The acceptable daily intake (ADI) for prothioconazole amounts to 0.01 mg/kg body weight per day, whereas the acute reference dose (ARfD) was determined to be 0.01 mg/kg bw per day.

=== Toxicity ===
Experiments were conducted on animals where the primary route of uptake was oral administration. Coupling the compound to a radioactive label revealed enterohepatic circulation of the compound. At the LOAEL, prothioconazole and its metabolites target the liver, kidneys and the bladder. The lethal dose (LD_{50}) is 6200 mg/kg bw in rats. The dermal LD_{50} amounted to more than 2000 mg/kg bw, whereas a 4-hour inhalation LC_{50} was determined to be over 4.9 mg/L. Short term studies assessed adverse hepatic effects, an increase in liver weight, increased activity of liver enzymes and microscopic lesions. Prothioconazole was reported to be irritating to rabbit eyes but not skin. Studies have shown that elimination via the feces is the main route of excretion with over 70% excreted within 24 hours. The half-life of elimination was deduced to be 44.3 hours.

=== Metabolism in animals ===
The biotransformation of prothioconazole proceeds by either desulfuration or oxidative hydroxylation of the phenyl group and subsequent conjugation with glucuronic acid. The major metabolites maintain the triazolinthione moiety in all species investigated. The major metabolite was prothioconazole-S-glucuronide, which results from phase II reactions. A linear dose-response relationship was observed for prothioconazole-desthio residues in liver and kidney at different feeding levels.

=== Metabolism in plants ===
Prothioconazole-desthio is the major metabolite found in all plant species investigated. Prothioconazole-desthio and prothioconazole share similar toxicological properties. Studies suggest that the plant takes up 1,2,4-triazole from the soil and directly metabolizes it, as the presence of free 1,2,4-triazole was undetectable.
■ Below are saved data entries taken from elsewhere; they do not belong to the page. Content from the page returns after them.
Lemma length_ipv4_to_str ip : (length (ipv4_to_str ip) <= 15)%nat.
Proof.
  rewrite ipv4_to_str_spec, !length_app. simpl.
  pose proof (length_udec _ (octet_range ip 24)). pose proof (length_udec _ (octet_range ip 16)).
  pose proof (length_udec _ (octet_range ip 8)). pose proof (length_udec _ (octet_range ip 0)). lia.
Qed.

(** ** Copies *)

Lemma scopy_loop_spec s : cstr_ok s →
  let '(t, r) := scopy_loop s in
  s = t ++ r ∧ Forall (λ c, c ≠ 44) t ∧ (r = [] ∨ deref r = 44).
Proof.
  induction 1 as [|c s Hc Hs IH]; simpl; [by auto|]. unfold is_char in Hc.
  destruct (Z.eqb_spec c 44); simpl; [by auto|]. destruct (Z.eqb_spec c 0); [lia|].
  destruct (scopy_loop s) as [t r]. destruct IH as (-> & Ht & Hr). split; [done|].
  split; [by constructor|done].
Qed.

(** a copy takes what is before the comma, and the comma *)
Lemma scopy_field s r : cstr_ok s → Forall (λ c, c ≠ 44) s → s ≠ [] →
  scopy (s ++ 44 :: r) = (Some s, r).
Proof.
  intros Hs Hc Hne. unfold scopy.
  assert (scopy_loop (s ++ 44 :: r) = (s, 44 :: r)) as E.
  { clear Hne. induction Hs as [|c s Hch Hs IH]; [done|]. apply Forall_cons_iff in Hc as [Hc1 Hc].
    simpl. unfold is_char in Hch. destruct (Z.eqb_spec c 44); [done|]. destruct (Z.eqb_spec c 0); [lia|].
    simpl. by rewrite IH. }
  rewrite E. destruct Hs as [|c s Hch Hs]; [done|]. simpl. unfold is_char in Hch.
  destruct (Z.eqb_spec c 0); [lia|done].
Qed.

(** what a copy stores and what it leaves never exceed what it was given *)
Lemma scopy_stored_length s : cstr_ok s →
  cstr_ok (scopy s).2 ∧
  (length (scopy_stored (scopy s).1) + length (scopy s).2 <=
   length s + if bool_decide (s = []) then 0 else match (scopy s).2 with [] => 1 | _ => 0 end)%nat.
Proof.
  intros Hs. unfold scopy. destruct s as [|c s]; [simpl; split; [done|lia]|].
  pose proof Hs as Hs'. apply cstr_ok_cons in Hs' as [Hc _]. unfold is_char in Hc. simpl deref.
  destruct (Z.eqb_spec c 0); [lia|].
  pose proof (scopy_loop_spec (c :: s) Hs) as Hl. destruct (scopy_loop (c :: s)) as [t r].
  destruct Hl as (E & _ & Hr). rewrite E in Hs. apply cstr_ok_app in Hs as [_ Hr'].
  rewrite E, length_app. cbn [fst snd scopy_stored]. rewrite length_app. simpl.
  assert (bool_decide (t ++ r = []) = false) as ->.
  { apply bool_decide_eq_false. rewrite <- E. done. }
  destruct Hr as [->|Hr]; simpl; [split; [constructor|lia]|].
  destruct r as [|b r]; [done|]. simpl in *. subst b. simpl.
  apply cstr_ok_cons in Hr' as [_ Hr']. split; [done|]. destruct r; simpl; lia.
Qed.

(** the first [n] copies of an argument list *)
Fixpoint copies (n : nat) (s : list Z) : list (option (list Z)) :=
  match n with
  | O => []
  | S n => (scopy s).1 :: copies n (scopy s).2
  end.

Definition stored (l : list (option (list Z))) : list Z := concat (map scopy_stored l).

Lemma copies_stored n s : cstr_ok s →
  (length (stored (copies n s)) <= length s + if bool_decide (s = []) then 0 else 1)%nat.
Proof.
  revert s. induction n as [|n IH]; intros s Hs; [simpl; lia|].
  unfold stored in *. cbn [copies map concat]. rewrite length_app.
  destruct (scopy_stored_length s Hs) as [Hr Hle]. specialize (IH _ Hr).
  destruct (bool_decide_reflect (s = [])) as [->|Hne].
  - simpl in *. lia.
  - destruct (bool_decide_reflect ((scopy s).2 = [])) as [E|E].
    + rewrite E in *. simpl in *. lia.
    + destruct (scopy s).2; [done|]. lia.
Qed.

Lemma skip_word_suffix args word : cstr_ok args → cstr_ok word → suffix (skip_word args word) args.
Proof.
  intros Ha Hw. unfold skip_word. rewrite strstr_ptr_spec by done.
  destruct (first_suffix _ args) as [t|] eqn:E; [|done].
  apply first_suffix_Some in E as (p & -> & _). destruct (Nat.ltb _ _); [|done].
  etrans; [apply suffix_drop|]. by exists p.
Qed.

Lemma ipv4_args_room path args room : cstr_ok path → ipv4_args path = Some (args, room) →
  cstr_ok args ∧ Z.of_nat (length args) + 1 <= room.
Proof.
  intros Hp. unfold ipv4_args. destruct (strrchr path 58) as [start|] eqn:Es; [|done].
  assert (cstr_ok start) as Hstart.
  { eapply cstr_ok_suffix; [|exact Hp]. revert Es. unfold strrchr.
    assert (∀ s acc, suffix s path → (∀ a, acc = Some a → suffix a path) →
      strrchr_loop s 58 acc = Some start → suffix start path) as Hl.
    { induction s as [|b s IH]; intros acc Hsuf Hacc; simpl; [by auto|].
      destruct (b =? 0); [by auto|]. apply IH; [by eapply suffix_cons_l|].
      intros a. destruct (b =? 58); [by intros [= <-]|by auto]. }
    by apply Hl. }
  set (a1 := skip_word start (bs "promiscuous")). set (a2 := skip_word a1 (bs "speed=")).
  set (a3 := skip_word a2 (bs "duplex=")). set (a4 := skip_word a3 (bs "bootp")).
  set (a5 := skip_word a4 (bs "rarp")).
  assert (∀ a w, cstr_ok a → cstr_ok w → cstr_ok (skip_word a w)) as Hskip.
  { intros a w Ha Hw. eapply cstr_ok_suffix; [by apply skip_word_suffix|done]. }
  assert (cstr_ok a5) as H5.
  { unfold a5, a4, a3, a2, a1. repeat (apply Hskip; [|by_decision]). done. }
  clearbody a5. clear a1 a2 a3 a4.
  destruct (if Nat.eqb _ _ then Some a5 else strchr a5 44) as [a|] eqn:Ea; [|done].
  assert (cstr_ok a) as Ha.
  { destruct (Nat.eqb _ _); simplify_eq; [done|].
    apply strchr_Some in Ea as (p & r & -> & -> & _); [|done|done]. by apply cstr_ok_app in H5 as [_ ?]. }
  intros [= <- <-]. rewrite strlen_length by done.
  destruct (byte_before path a =? 58); [split; [done|lia]|].
  split; [by apply cstr_ok_tail|]. destruct a; simpl; lia.
Qed.

(** ** Block devices *)

(** the path of a partition of a block device, with a file perhaps *)
Definition block_path (d ds : list Z) (fl : option (list Z)) : list Z :=
  d ++ 58 :: map digit_char ds ++ match fl with Some fl => 44 :: fl | None => [] end.

Lemma digits_not c ds : Forall (λ d, 0 <= d < 10) ds → (c < 48 ∨ 57 < c) → c ∉ map digit_char ds.
Proof.
  intros Hds Hc Hin. apply list_elem_of_In, in_map_iff in Hin as (d & <- & Hd).
  apply list_elem_of_In in Hd. rewrite Forall_forall in Hds. apply Hds in Hd.
  unfold digit_char in Hc. destruct (Z.ltb_spec d 10); lia.
Qed.

Lemma digits_cstr ds : Forall (λ d, 0 <= d < 10) ds → cstr_ok (map digit_char ds).
Proof.
  intros Hds. apply List.Forall_map. eapply Forall_impl; [exact Hds|].
  intros d Hd. apply digit_char_char. simpl in Hd. lia.
Qed.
== Biochemical properties ==
=== Interactions ===
The primary mechanism of fungicidal action involves the inhibition of CYP51, a crucial component in the demethylation process of lanosterol or 24-methyl dihydroano-sterol at position 14. Disruption of this process results in the impaired biosynthesis mechanism of ergosterol. Ergosterol is a precursor for vitamin D_{2}, which is essential for the structure of the cell membrane in many fungal species.

Studies also suggest that prothioconazole can also interact with and temporarily suppress thyroid peroxidase. This enzyme is responsible for iodine (I_{2}) formation from iodide (I^{−}). Inhibition of this process results in decreased production of thyroid hormones in humans, such as thyroxine or triiodothyronine.